Students will identify anatomical structures of the human muscular and skeletal systems.
Students will be required to demonstrate an understanding of key concepts in taxonomy (including basic identification and morphology), ecology, life history, and the economic impacts of the major terrestrial arthropod groups.
Students will be given a mystery bag of materials to build a bridge as long as possible and still support the weight of a tennis ball.
Students will be tested on their knowledge of electricity and related concepts. The exam will cover circuits, conductors, diodes, voltage, current, resistance, schematic drawings, meter reading, electrical sources and safety.
Each team will build a structure on top of a PineCar Racer. The structure will be designed to hold and protect one or two eggs as the car is rolled down a progressively steeper series of ramps and crashed into an immovable barrier.

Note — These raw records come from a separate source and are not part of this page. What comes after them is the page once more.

(** X11.  The icons of leaflet that are to keep their names.  A path with
    [leaflet/images/marker-] or [leaflet-fullscreen/dist/fullscreen], then
    anything on one line, then [.png] never gets the plain [file] loader; it
    gets [file?name=[name].[ext]].  If it ends with that [.png] and is no
    layers icon, this is its only loader, used once. *)
Theorem icons_keep_their_names p m q path :
  no_line_terminator m →
  (path = p ++ str "leaflet/images/marker-" ++ m ++ str ".png" ++ q
   ∨ path = p ++ str "leaflet-fullscreen/dist/fullscreen" ++ m
              ++ str ".png" ++ q) →
  ("file"%string ∉ loaders_for path)
  ∧ ("file?name=[name].[ext]"%string ∈ loaders_for path)
  ∧ (q = [] →
     RegExp_test leaflet_layer_icon path = false →
     (RegExp_test leaflet_marker_selector path = false
      ∨ RegExp_test fullscreen_icon path = false) →
     loaders_for path = ["file?name=[name].[ext]"%string]).
Proof.
  intros Hm Hpath.
  assert (RegExp_test leaflet_marker_selector path = true
          ∨ RegExp_test fullscreen_icon path = true) as Hicon.
  { destruct Hpath as [-> | ->]; [left | right];
      apply test_icon; by exists p, m, q. }
  split; [rewrite elem_of_loaders_for; intuition congruence |].
  split; [rewrite elem_of_loaders_for; tauto |].
  intros -> Hlayer Hone.
  assert (str ".png" `suffix_of` path) as Hpng.
  { destruct Hpath as [-> | ->]; rewrite app_nil_r, !app_assoc;
      by eexists. }
  assert (RegExp_test json_test path = false) as Hjson.
  { apply not_true_is_false. intros Hj%(test_suffix ".json").
    apply last_suffix in Hj; [| done]. apply last_suffix in Hpng; [| done].
    rewrite Hpng in Hj. discriminate Hj. }
  assert (RegExp_test css_test path = false) as Hcss.
  { apply not_true_is_false. intros Hc%(test_suffix ".css").
    apply last_suffix in Hc; [| done]. apply last_suffix in Hpng; [| done].
    rewrite Hpng in Hc. discriminate Hc. }
  rewrite loaders_for_eq, Hjson, Hcss, Hlayer.
  destruct Hicon as [Hi | Hi], Hone as [Ho | Ho]; rewrite ?Hi, ?Ho;
    try congruence; simpl; rewrite ?andb_false_r; reflexivity.
Qed.

(** X12.  The layers icons of leaflet are not among the exclusions of the
    plain [file] loader: a path that ends in [leaflet/images/layers], then
    anything on one line, then [.png], and that is no marker and no
    fullscreen icon, gets both [file] and [file?name=[name].[ext]]. *)
Theorem layers_icon_gets_both_loaders p m path :
  no_line_terminator m →
  path = p ++ str "leaflet/images/layers" ++ m ++ str ".png" →
  RegExp_test leaflet_marker_selector path = false →
  RegExp_test fullscreen_icon path = false →
  loaders_for path = ["file"; "file?name=[name].[ext]"]%string.
Proof.
  intros Hm -> Hmarker Hfull.
  set (path := p ++ str "leaflet/images/layers" ++ m ++ str ".png") in *.
  assert (RegExp_test leaflet_layer_icon path = true) as Hlayer.
  { apply test_icon. exists p, m, []. by rewrite app_nil_r. }
  assert (str ".png" `suffix_of` path) as Hpng
    by (unfold path; rewrite !app_assoc; by eexists).
  assert (RegExp_test image_test path = true) as Himage
    by (apply test_image; tauto).
  assert (RegExp_test json_test path = false) as Hjson.
  { apply not_true_is_false. intros Hj%(test_suffix ".json").
    apply last_suffix in Hj; [| done]. apply last_suffix in Hpng; [| done].
    rewrite Hpng in Hj. discriminate Hj. }
  assert (RegExp_test css_test path = false) as Hcss.
  { apply not_true_is_false. intros Hc%(test_suffix ".css").
    apply last_suffix in Hc; [| done]. apply last_suffix in Hpng; [| done].
    rewrite Hpng in Hc. discriminate Hc. }
  by rewrite loaders_for_eq, Hjson, Hcss, Himage, Hmarker, Hfull, Hlayer.
Qed.

(** X13.  Nothing else is loaded: a path that gets a loader ends in [.json],
    [.css], [.jpg], [.gif] or [.svg], or has [.png] in it. *)
Theorem loaders_for_known_files path :
  loaders_for path ≠ [] →
  str ".json" `suffix_of` path ∨ str ".css" `suffix_of` path
  ∨ str ".jpg" `suffix_of` path ∨ str ".gif" `suffix_of` path
  ∨ str ".svg" `suffix_of` path
  ∨ ∃ p q, path = p ++ str ".png" ++ q.
Proof.
  intros Hsome.
  destruct (loaders_for path) as [|name l] eqn:Hl; [done |].
  assert (name ∈ loaders_for path) as Hin by (rewrite Hl; left).
  apply elem_of_loaders_for in Hin
    as [[Hj _] | [[Hc _] | [[Hi _] | [[Hi | [Hi | Hi]] _]]]].
  - left. by apply (test_suffix ".json").
  - right. left. by apply (test_suffix ".css").
  - apply test_image in Hi as [Hi | [[p ->] | [Hi | Hi]]]; [tauto | | tauto ..].
    do 5 right. exists p, []. by rewrite app_nil_r.
  - apply test_icon in Hi as (p & m & q & -> & _). do 5 right.
    exists (p ++ str "leaflet/images/marker-" ++ m), q.
    by rewrite <- !app_assoc.
  - apply test_icon in Hi as (p & m & q & -> & _). do 5 right.
    exists (p ++ str "leaflet/images/layers" ++ m), q.
    by rewrite <- !app_assoc.
  - apply test_icon in Hi as (p & m & q & -> & _). do 5 right.
    exists (p ++ str "leaflet-fullscreen/dist/fullscreen" ++ m), q.
    by rewrite <- !app_assoc.
Qed.

End WebpackFacts.

(** * [js/src/extension.js]: evaluating the script *)



(** * The further properties at concrete inputs *)

Module MoreWitness.
Import Example Webpack.

Lemma overPop_twice_witness :
  ∃ r1 w1 r2 w2 d2 r3 w3 d3,
    overPop df0 1 w0 = (inr r1, w1)
    ∧ overPop r1 2 w1 = (inr r2, w2) ∧ heap w2 !! r2 = Some d2
    ∧ overPop df0 (1 + 2) w0 = (inr r3, w3) ∧ heap w3 !! r3 = Some d3
    ∧ Z.of_nat (nrows d2) = Z.of_nat (nrows d0) * 2 ^ (1 + 2)
    ∧ drop_positions d2 = drop_positions d3.
Proof. apply (overPop_twice w0 df0 d0 1 2); [reflexivity | lia | lia]. Defined.

Lemma overPop_column_labels_witness :
  ∃ r w' d',
    overPop 4%positive 1 w1 = (inr r, w') ∧ heap w' !! r = Some d'
    ∧ column_labels d'
      = column_labels d1
        ++ filter (λ c, c ∉ column_labels d1) ["ra"; "dec"]%string.
Proof. apply (overPop_column_labels w1 4%positive d1 1). reflexivity. Defined.

Lemma overPop_well_formed_witness :
  ∃ r w' d',
    overPop df0 2 w0 = (inr r, w') ∧ heap w' !! r = Some d'
    ∧ well_formed d'.
Proof.
  apply (overPop_well_formed w0 df0 d0 2);
    [reflexivity | apply (bool_decide_unpack _); vm_compute; reflexivity].
Defined.

Lemma overPop_index_witness :
  ∃ r w' d',
    overPop df0 1 w0 = (inr r, w') ∧ heap w' !! r = Some d'
    ∧ (0 < 1 → index d' = RangeIndex (nrows d0 * 2 ^ Z.to_nat 1))
    ∧ (1 ≤ 0 → index d' = index d0).
Proof. apply (overPop_index w0 df0 d0 1). reflexivity. Defined.

Lemma overPop_rows_repeated_witness :
  ∃ r w' d',
    overPop df0 2 w0 = (inr r, w') ∧ heap w' !! r = Some d'
    ∧ rows (drop_positions d')
      = concat (replicate (2 ^ Z.to_nat 2) (rows (drop_positions d0)))
    ∧ ∀ i, (i < nrows d')%nat →
        rows (drop_positions d') !! i
        = rows (drop_positions d0) !! (i mod nrows d0)%nat.
Proof.
  apply (overPop_rows_repeated w0 df0 d0 2);
    [reflexivity | apply (bool_decide_unpack _); vm_compute; reflexivity
    | lia].
Defined.

Lemma overPop_empty_witness :
  ∃ r w' d',
    overPop df0 3 w_empty = (inr r, w') ∧ heap w' !! r = Some d'
    ∧ nrows d' = 0%nat
    ∧ rng w' = rng w_empty
    ∧ ("ra"%string, []) ∈ columns d' ∧ ("dec"%string, []) ∈ columns d'
    ∧ ∀ c vs, (c, vs) ∈ columns d' → is_position c = true → vs = [].
Proof.
  apply (overPop_empty w_empty df0 d_empty 3); reflexivity.
Defined.

Lemma overPop_generator_witness :
  ∃ r w' d' xs ys,
    overPop df0 1 w0 = (inr r, w') ∧ heap w' !! r = Some d'
    ∧ filter (λ e, e.1 = "ra"%string) (columns d') = [("ra"%string, xs)]
    ∧ filter (λ e, e.1 = "dec"%string) (columns d') = [("dec"%string, ys)]
    ∧ length xs = nrows d' ∧ length ys = nrows d'
    ∧ xs ++ ys = (λ i, position i (rng w0)) <$> seq 0 (2 * nrows d')
    ∧ rng w' = skip_words (4 * nrows d') (rng w0).
Proof.
  apply (overPop_generator w0 df0 d0 1);
    [reflexivity | vm_compute; lia | vm_compute; lia].
Defined.

Lemma overPop_positions_independent_witness :
  ∃ r w2 d2 r' w2' d2',
    overPop df0 1 w0 = (inr r, w2) ∧ heap w2 !! r = Some d2
    ∧ overPop 4%positive 1 w1 = (inr r', w2') ∧ heap w2' !! r' = Some d2'
    ∧ rng w2 = rng w2'
    ∧ ∀ c, is_position c = true →
        filter (λ e, e.1 = c) (columns d2)
        = filter (λ e, e.1 = c) (columns d2').
Proof.
  apply (overPop_positions_independent w0 w1 df0 4%positive d0 d1 1);
    reflexivity.
Defined.

Lemma overPop_again_witness :
  ∃ r1 v1 e1 r2 v2 e2,
    overPop df0 0 w_rep = (inr r1, v1) ∧ heap v1 !! r1 = Some e1
    ∧ overPop df0 0 v1 = (inr r2, v2) ∧ heap v2 !! r2 = Some e2
    ∧ r2 ≠ r1 ∧ heap v2 !! r1 = Some e1 ∧ heap v2 !! df0 = Some d_rep
    ∧ drop_positions e2 = drop_positions e1
    ∧ nrows e2 = nrows e1
    ∧ rng v1 = skip_words (4 * nrows e1) (rng w_rep)
    ∧ rng v2 = skip_words (8 * nrows e1) (rng w_rep)
    ∧ ∀ c, is_position c = true →
        filter (λ e, e.1 = c) (columns e2)
        = if bool_decide (1 < count_label c d_rep
                          ∧ count_label c d_rep = nrows e1)%nat
          then (λ i, (c, replicate (nrows e1)
                           (position
                              (2 * nrows e1
                               + (if bool_decide (c = "ra"%string)
                                  then 0 else nrows e1) + i) (rng w_rep))))
                 <$> seq 0 (nrows e1)
          else replicate (Nat.max 1 (count_label c d_rep))
                 (c, drawn (2 * nrows e1
                            + (if bool_decide (c = "ra"%string)
                               then 0 else nrows e1)) (nrows e1)
                       (rng w_rep)).
Proof. apply (overPop_again w_rep df0 d_rep 0). reflexivity. Defined.

Lemma icons_keep_their_names_witness :
  let path := str "node_modules/leaflet/images/marker-icon-2x.png" in
  ("file"%string ∉ loaders_for path)
  ∧ ("file?name=[name].[ext]"%string ∈ loaders_for path)
  ∧ (@nil N = [] →
     RegExp_test leaflet_layer_icon path = false →
     (RegExp_test leaflet_marker_selector path = false
      ∨ RegExp_test fullscreen_icon path = false) →
     loaders_for path = ["file?name=[name].[ext]"%string]).
Proof.
  apply (WebpackFacts.icons_keep_their_names
           (str "node_modules/") (str "icon-2x") []);
    [apply (bool_decide_unpack _); vm_compute; reflexivity
    | left; reflexivity].
Defined.

Lemma layers_icon_gets_both_loaders_witness :
  loaders_for (str "node_modules/leaflet/images/layers-2x.png")
  = ["file"; "file?name=[name].[ext]"]%string.
Proof.
  apply (WebpackFacts.layers_icon_gets_both_loaders
           (str "node_modules/") (str "-2x"));
    [apply (bool_decide_unpack _); vm_compute; reflexivity
    | reflexivity | vm_compute; reflexivity | vm_compute; reflexivity].
Defined.

Lemma loaders_for_known_files_witness :
  let path := str "src/css/map.css" in
  str ".json" `suffix_of` path ∨ str ".css" `suffix_of` path
  ∨ str ".jpg" `suffix_of` path ∨ str ".gif" `suffix_of` path
  ∨ str ".svg" `suffix_of` path
  ∨ ∃ p q, path = p ++ str ".png" ++ q.
Proof.
  apply (WebpackFacts.loaders_for_known_files (str "src/css/map.css")).
  vm_compute. discriminate.
Defined.

End MoreWitness.
(** * Mython: the lexer, the runtime object model and the AST evaluator

    A shallow embedding of [lexer.cpp], [runtime.cpp] and [statement.cpp],
    followed by the properties proved about them.

    Conventions of the embedding.
    - A [std::istream] is the string of the characters not yet extracted.
    - C++ exceptions, failed [assert]s and behaviour that C++ leaves undefined
      (reads of uninitialised variables, null or dangling dereferences) are
      distinct outcomes of the functions that can produce them.
    - Functions that recurse without a structural argument take a [fuel]
      counter; running out of fuel is an outcome of its own, never confused
      with a result of the program. *)

From stdpp Require Import gmap strings list.
From Stdlib Require Import ZArith String Ascii DecimalString Lia.
From Stdlib Require DecimalPos DecimalZ.

Set Warnings "-register-all".

Local Open Scope string_scope.

(** C++ exceptions thrown by the sources: [std::runtime_error(what)] by the
    runtime and the AST, [std::out_of_range] by [std::stoi] and
    [vector::at], [std::invalid_argument] by [std::stoi]. *)
Inductive Exception :=
| runtime_error (what : string)
| out_of_range (what : string)
| invalid_argument (what : string).

(* ================================================================= *)
(** ** lexer.cpp *)

Module parse.

(** The token variant ([lexer.h]); the alternatives keep their names. *)
Module token_type.
Inductive Token :=
| Number (value : Z)
| Id (value : string)
| String (value : string)
| Char (value : ascii)
| Class | Return | If | Else | Def | Newline | Print | Indent | Dedent
| And | Or | Not | Eq | NotEq | LessOrEq | GreaterOrEq
| None | True | False | Eof.
End token_type.
Abbreviation Token := token_type.Token.

(** What a lexer routine can end with: a value, a thrown exception, a failed
    [assert] (the process aborts), or undefined behaviour. *)
Inductive Lexed (A : Type) :=
| lex_ok (a : A)
| lex_throw (e : Exception)
| lex_assert_failed (what : string)
| lex_undefined (what : string).
Arguments lex_ok {A} a.
Arguments lex_throw {A} e.
Arguments lex_assert_failed {A} what.
Arguments lex_undefined {A} what.

(** Sequencing: anything but a value ends the routine. *)
Definition lex_bind {A B : Type} (r : Lexed A) (k : A -> Lexed B) : Lexed B :=
  match r with
  | lex_ok a => k a
  | lex_throw e => lex_throw e
  | lex_assert_failed w => lex_assert_failed w
  | lex_undefined w => lex_undefined w
  end.

(** *** Character classification

    [char] is signed on the platforms the lexer works on (see
    [is_eof_char]); [std::isdigit], [std::isalpha] and [std::isalnum] are
    those of the "C" locale and are false on bytes above 127. *)

Definition char_in_range (lo hi c : ascii) : bool :=
  (nat_of_ascii lo <=? nat_of_ascii c)%nat && (nat_of_ascii c <=? nat_of_ascii hi)%nat.

Definition isdigit (c : ascii) : bool := char_in_range "0" "9" c.
Definition isalpha (c : ascii) : bool :=
  char_in_range "a" "z" c || char_in_range "A" "Z" c.
Definition isalnum (c : ascii) : bool := isalpha c || isdigit c.

Definition newline_char : ascii := "010"%char.
Definition tab_char : ascii := "009"%char.
Definition backslash_char : ascii := "\"%char.
Definition dquote_char : ascii := "034"%char.
Definition squote_char : ascii := "'"%char.

(** [char ch = input_.peek()]: the next character without extracting it; at
    end of input [peek] returns [traits_type::eof()], that is [-1], which the
    conversion to [char] turns into the byte 255. *)
Definition eof_char : ascii := "255"%char.

Definition peek (input : string) : ascii :=
  match input with
  | EmptyString => eof_char
  | String.String c _ => c
  end.

(** [ch == std::ios::traits_type::eof()] with [ch] a (signed) [char]: the
    comparison promotes [ch] to [int], so it holds exactly for the byte 255,
    which is what [peek] leaves in [ch] at end of input. *)
Definition is_eof_char (ch : ascii) : bool := Ascii.eqb ch eof_char.

(** The loop shared by [CountSpaces], [ParseNumber] and [ParseName]:
[[
    while (input.get(c)) {
        if (P(c)) { acc += c; } else { input.putback(c); break; }
    }
]]
    It returns the accumulated characters and the rest of the stream. *)
Fixpoint get_while (P : ascii -> bool) (input : string) : string * string :=
  match input with
  | EmptyString => (EmptyString, EmptyString)
  | String.String c rest =>
      if P c then
        let '(acc, rest') := get_while P rest in (String.String c acc, rest')
      else (EmptyString, input)
  end.

(** [std::getline(input_, s)]: extracts up to and including the next
    newline; only what is left in the stream matters. *)
Fixpoint getline_rest (input : string) : string :=
  match input with
  | EmptyString => EmptyString
  | String.String c rest =>
      if Ascii.eqb c newline_char then rest else getline_rest rest
  end.

(** [std::stoi] on a run of decimal digits: the value,
    [std::out_of_range] when it does not fit an [int], and
    [std::invalid_argument] when there is no digit (the lexer calls it with
    one digit at least). *)
Definition INT_MAX : Z := 2147483647.
Definition INT_MIN : Z := -2147483648.

Definition digit_value (c : ascii) : Z :=
  Z.of_nat (nat_of_ascii c) - Z.of_nat (nat_of_ascii "0").

Fixpoint decimal_value (acc : Z) (digits : string) : Z :=
  match digits with
  | EmptyString => acc
  | String.String c rest => decimal_value (10 * acc + digit_value c) rest
  end.

Definition stoi (number : string) : Lexed Z :=
  match number with
  | EmptyString => lex_throw (invalid_argument "stoi")
  | _ =>
      let v := decimal_value 0 number in
      if (v <=? INT_MAX)%Z then lex_ok v else lex_throw (out_of_range "stoi")
  end.

(** Modelled from the spec: the table [key_words] is declared in [lexer.h],
    which is not among the sources; the spec lists the reserved words
    [class], [return], [if], [else], [def], [print], [and], [or], [not],
    [None], [True], [False] and their payload-free tokens. *)
Definition key_words : list (string * Token) :=
  [ ("class", token_type.Class); ("return", token_type.Return);
    ("if", token_type.If); ("else", token_type.Else);
    ("def", token_type.Def); ("print", token_type.Print);
    ("and", token_type.And); ("or", token_type.Or); ("not", token_type.Not);
    ("None", token_type.None); ("True", token_type.True);
    ("False", token_type.False) ].

(** Modelled from the spec: the table [dual_symbols] is declared in
    [lexer.h]; the spec lists [==], [!=], [<=], [>=]. *)
Definition dual_symbols : list (string * Token) :=
  [ ("==", token_type.Eq); ("!=", token_type.NotEq);
    ("<=", token_type.LessOrEq); (">=", token_type.GreaterOrEq) ].

(** [table.count(key) ? table.at(key) : nothing]. *)
Fixpoint table_find (table : list (string * Token)) (key : string) : option Token :=
  match table with
  | [] => Datatypes.None
  | (k, t) :: table' => if String.eqb k key then Some t else table_find table' key
  end.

To determine who committed a crime, students will analyze clues that may include testing of unknown powders, paper chromatography to identify ink, matching fingerprints, shoeprints or tire tracks.
Students will interpret and organize information using pictographs, pie, bar, double bar, line and double line graphs.
Students will design and construct a device, capable of launching a ping pong ball at a three-dimensional target, which is placed within a given range.
A team of three students will work cooperatively to determine the path a light beam follows, as it reflects off a series of plane mirrors.
Students will prepare charts and use them to identify various rocks and minerals. Questions about the rocks or minerals, such as their color, specific gravity, relative hardness, reaction to 3 molar hydrochloric acid, shape, and texture will be asked. This year will focus more on Metamorphic rocks.
Participants will identify, use, and answer questions about simple machines and recognize the relationships between work, force and distance as they apply to each simple machine. Knowledge of the following six simple machines will be demonstrated: lever, inclined plane, pulley, screw, wheel and axle, and wedge.
This event will test students’ knowledge of astronomical facts and concepts relating to the earth, moon, solar system, celestial sphere, stars and constellations, non-planetary members of the solar system.
Prior to the tournament, contestants will use 2-liter soda/pop bottles to build one or more rockets propelled by pressurized air and water. Rockets will be launched at the tournament and time aloft recorded. The rocket that stays aloft for the longest time will win.
Students will be tested on their knowledge of weather and meteorology. Topics may include clouds, simple scientific weather instruments and their functions, weather patterns, severe weather, and weather photographs, drawings, or diagrams. Questions may also include states of water, water cycle, weather terminology, atmosphere, and seasonal changes in weather.
Students will demonstrate their ability to identify birds, their calls, and their habitats through the use of field guides.
Presented with a variety of tasks, students will be asked to estimate mass in grams, volume in cubic centimeters, and number of objects in a container.